Just in case any of you would like to see some of the things I write for uni, here's a 350-word "Fashion Moment" I had to write for my Fashion & Popular Culture class. All comments/criticism is welcome :)




Grunge


An adverse reaction to the yuppie-invaded, label-obsessed, blinged-out eighties, grunge was ignited by bands from Seattle such as Nirvana and Soundgarden expressing the angst and frustration of a whole youth movement.
Oversized jumpers, mussed-up hair and secondhand clothes marked the appearance of a generation that didn’t care about looking work-appropriate, favouring authenticity and comfort over sophistication. 

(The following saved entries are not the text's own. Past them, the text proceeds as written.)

(** a stored NUL-terminated string has the length of its bytes *)
Lemma strlen_wrl fuel m a l :
  Forall (fun c => 0 < c < 256) l -> (length l < fuel)%nat -> Z.of_nat fuel <= 4294967296 ->
  strlen fuel (wrl m a (l ++ [0])) (Addr a) = Some (Z.of_nat (length l)).
Proof.
  intros Hl Hf Hw. apply strlen_spec. split; [lia|]. cbn [ldc].
  split; [|intros j Hj]; rewrite rd_wrl_in by (rewrite length_app; cbn; lia).
  - rewrite Nat2Z.id, lookup_total_app_r, Nat.sub_diag by lia. done.
  - rewrite lookup_total_app_l by lia.
    destruct (lookup_lt_is_Some_2 l (Z.to_nat j)) as [c Hc]; [lia|].
    rewrite (list_lookup_total_correct _ _ _ Hc).
    rewrite Forall_lookup in Hl. specialize (Hl _ _ Hc). rewrite u8_small; lia.
Qed.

Clothes were bought cheap in secondhand and thrift stores, preceding the vintage trend of today. 
Marc Jacobs, “the guru of grunge”, recalled how he “ found a two-dollar flannel shirt (...) and (...) had it made into a $300 a yard plaid silk” for his now infamous 1993 Spring/Summer collection for Perry Ellis. Luxury grunge was born.
A different style of fashion editorial emerged, with a pared-down, nonchalant atmosphere and sulky faces rather than exaggerated poses, as seen in the iconic 1992 Vogue editorial “Grunge and Glory” shot by Steven Meisel. Subjects were now on a more intimate and vulnerable level with the viewer. Photographers such as Juergen Teller, David Sims and Corinne Day became household names through this genre. 
The rise of grunge fashion also spawned a new body aesthetic: heroin chic. In contrast to the curvaceous and healthy looking supermodel of the eighties, the typical grunge model such as Kate Moss had a sullen look and an androgynous, if not emaciated, body. 
It was about looking like (and in some sad cases also being) a slightly depressed, strung-out-on-heroin soul. 
Nowadays, Doc Martens, layering, plaid flannel shirts and torn tights are more popular than ever, as seen on Taylor Momsen or Alice Dellal.
Designer-of-the-moment Christopher Decarnin featured ripped jumpers and trousers in the Spring 2010 collection for Balmain, while up-and-comer Alexander Wang has featured beanie hats and slouchy cardigans on his Fall 2008 and Spring 2010 runways.
Overall, the silhouettes have become more streamlined, luxurious and body-conscious. Distressed jeans are now skintight and a Balmain destroyed jersey T-shirt costs more than £800. 
Buried underneath layers of oversized and ripped clothing is the heart of a movement that didn't care about making any sort of fashion statement or appealing to the mainstream, but inevitably ended up morphing into the exact thing it strived against.